Advocate hopes Ardern will address 501 deportees issue ‘fully'

June 10, 2022
Filipa Payne and Shayne Forrester.

An advocate hopes Prime Minister Jacinda Ardern will "properly and fully" address the issue of 501 deportees as she prepares to raise the topic with her Australian counterpart Anthony Albanese.

Ardern is meeting with Albanese, Australia's new prime minister, later today. She has said she will raise the issue with him and hopes to make progress.

Filipa Payne, a support advocate for 501s, says New Zealand expects deportees to be grateful. (Source: Breakfast)

"We're clear with the incoming prime minister that these issues remain for us. Regardless of who's in office, we want to make progress. That doesn't mean them having no deportation policy, because we have one, but we do want to see if we can make progress on some of those really difficult examples that New Zealand's come up against."

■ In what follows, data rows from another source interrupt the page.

(** A new sink, a push per row, and [finish]. *)
Definition write_tables (dir : string) (limit : Z) (rows : list (string * T)) : IO (list string * Z) :=
  k ← io_fold (fun k x => json_push k x.1 x.2) (new_json_sink dir limit) rows;
  json_finish k.

Lemma table_paths_prefix dir limit (l l' : list (string * T)) :
  NoDup (table_path dir <$> table_chunks limit (l ++ l')) -> NoDup (table_path dir <$> table_chunks limit l).
Proof.
  intros Hnd. destruct (chunks_of_prefix limit json_closed (table_path dir) l l') as [post Hpost]; [done|].
  unfold table_chunks in *. rewrite Hpost in Hnd. by apply NoDup_app in Hnd as (? & _).
Qed.

Lemma json_room_prefix (l l' : list (string * T)) : json_room (l ++ l') -> json_room l.
Proof.
  intros [Hf Hb]. apply Forall_app in Hf as [Hf _]. split; [done|].
  rewrite fmap_app, total_bytes_app in Hb. pose proof (total_bytes_length (snd <$> l')). lia.
Qed.
End Tables.

(** the files of a table sink: one file per chunk with its COPY statement, in order,
    each a JSON array of its rows; the chunks divide the rows in order, a chunk holds rows
    of one table only, and is larger than the limit only when it is a single row; no other
    file is touched, the row count is the number of rows, and nothing fails.  The paths of
    the chunks must differ, and the rows encode and fit the counters. *)
Theorem table_files_correct {T} `{RecordCodec T} `{MemoryLayout T} dir limit (rows : list (string * T)) w :
  let chunks := table_chunks limit rows in
  json_room rows -> NoDup (table_path dir <$> chunks) ->
  (concat (tagged_rows <$> chunks) = rows /\
   Forall (fun c => ck_rows c <> [] /\ ((Z.of_nat (length (json_closed (ck_rows c))) <= limit)%Z \/
                                      length (ck_rows c) = 1)) chunks) /\
  wp (write_tables dir limit rows) w (fun _ => False) (fun res w' =>
    res = (table_statement dir <$> chunks, Z.of_nat (length rows)) /\
    (forall c, c ∈ chunks -> disk w' !! table_path dir c = Some (json_closed (ck_rows c))) /\
    forall p, p ∉ table_path dir <$> chunks -> disk w' !! p = disk w !! p).
Proof.
  intros chunks Hroom Hnd. split.
  { destruct (chunks_of_spec limit json_closed rows) as [Hc Hf]. split; [done|].
    eapply Forall_impl; [exact Hf|]. intros c (? & _ & ?). done. }
  unfold write_tables. apply wp_bind.
  apply wp_fold with (I := fun k dn w' => json_holds dir limit k dn w' /\
    frame (fun p => p ∈ table_path dir <$> chunks) w w').
  - split; [apply wp_new_json|done].
  - intros k dn [table r] rest w1 Hl [Hk Hfr]. simpl.
    assert (rows = (dn ++ [(table, r)]) ++ rest) as Hl' by by rewrite <- app_assoc.
    assert (NoDup (table_path dir <$> table_chunks limit (dn ++ [(table, r)]))) as Hnd'
      by (apply (table_paths_prefix dir limit _ rest); by rewrite <- Hl').
    eapply wp_mono; [apply wp_json_push; [exact Hk| |exact Hnd']|].
    + apply (json_room_prefix _ rest). by rewrite <- Hl'.
    + simpl. intros k' w2 [Hk' Hfr']. split; [done|]. etrans; [exact Hfr|].
      eapply frame_weaken; [|exact Hfr']. intros p Hp. subst chunks. rewrite Hl'.
      destruct (chunks_of_prefix limit json_closed (table_path dir) (dn ++ [(table, r)]) rest) as [post Hpost]; [done|].
      unfold table_chunks in *. rewrite Hpost. set_solver.
  - intros k w1 [Hk Hfr]. eapply wp_mono; [by apply wp_json_finish|].
    simpl. intros res w2 (-> & Hfiles & Hfr2). split_and!; [done|exact Hfiles|].
    intros p Hp. rewrite Hfr2 by done. by apply Hfr.
Qed.

(** Rows of one byte. *)
Definition digit_codec : RecordCodec Z := {|
  encode_record := fun n => Ok [n];
  decode_record := fun l => match l with [n] => Ok n | _ => Err (JsonError "length") end
|}.
Definition digit_layout : MemoryLayout Z :=
  {| vec_capacity := fun _ => 8%Z; buffered_record_size := 40%Z; heap_item_size := 64%Z |}.
Definition digit_rows : list (string * Z) :=
  [("Symbol", 49%Z); ("Symbol", 50%Z); ("Symbol", 51%Z); ("File", 52%Z)].
Definition no_files : World :=
  {| disk := ∅; metrics := {| bytes_written := 0; current_bytes := 0; high_water_bytes := 0 |} |}.

Lemma table_files_correct_witness :
  (table_path "out" <$> @table_chunks Z digit_codec 6 digit_rows =
     ["out/symbol.json"; "out/symbol__000001.json"; "out/file.json"]) /\
  wp (@write_tables Z digit_codec digit_layout "out" 6 digit_rows) no_files (fun _ => False) (fun res w' =>
    res = (table_statement "out" <$> @table_chunks Z digit_codec 6 digit_rows, 4%Z) /\
    (forall c, c ∈ @table_chunks Z digit_codec 6 digit_rows ->
       disk w' !! table_path "out" c = Some (@json_closed Z digit_codec (ck_rows c))) /\
    forall p, p ∉ table_path "out" <$> @table_chunks Z digit_codec 6 digit_rows -> disk w' !! p = None).
Proof.
  split; [vm_compute; reflexivity|].
  refine (proj2 (@table_files_correct Z digit_codec digit_layout "out" 6 digit_rows no_files _ _)).
  - split; [repeat constructor|vm_compute; congruence].
  - assert (table_path "out" <$> @table_chunks Z digit_codec 6 digit_rows =
     ["out/symbol.json"; "out/symbol__000001.json"; "out/file.json"]) as -> by (vm_compute; reflexivity).
    apply (bool_decide_unpack _). vm_compute. exact I.
Defined.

READ MORE: Ardern to raise issue of 501s in first meeting with Albanese

Deportee support advocate Filipa Payne told Breakfast she "absolutely" hopes there will be a change to Australia's controversial 501 laws.

"We talk about deportation a lot, but it's time to actually sit down at the table and talk about the horrific abuses that are happening in detention centres," she said.

Under the policy, visas can be revoked on character grounds if someone is sentenced to 12 months or more imprisonment or if they're convicted of sexual crimes involving a child.

The policy disproportionately affects New Zealanders, many of who have lived in Australia for most of their lives and haven't applied for formal citizenship because of the visa arrangement.

In the past seven years, more than 2500 Kiwis have been deported to New Zealand due to the laws.

The Villawood detention centre in Sydney, Australia (file image).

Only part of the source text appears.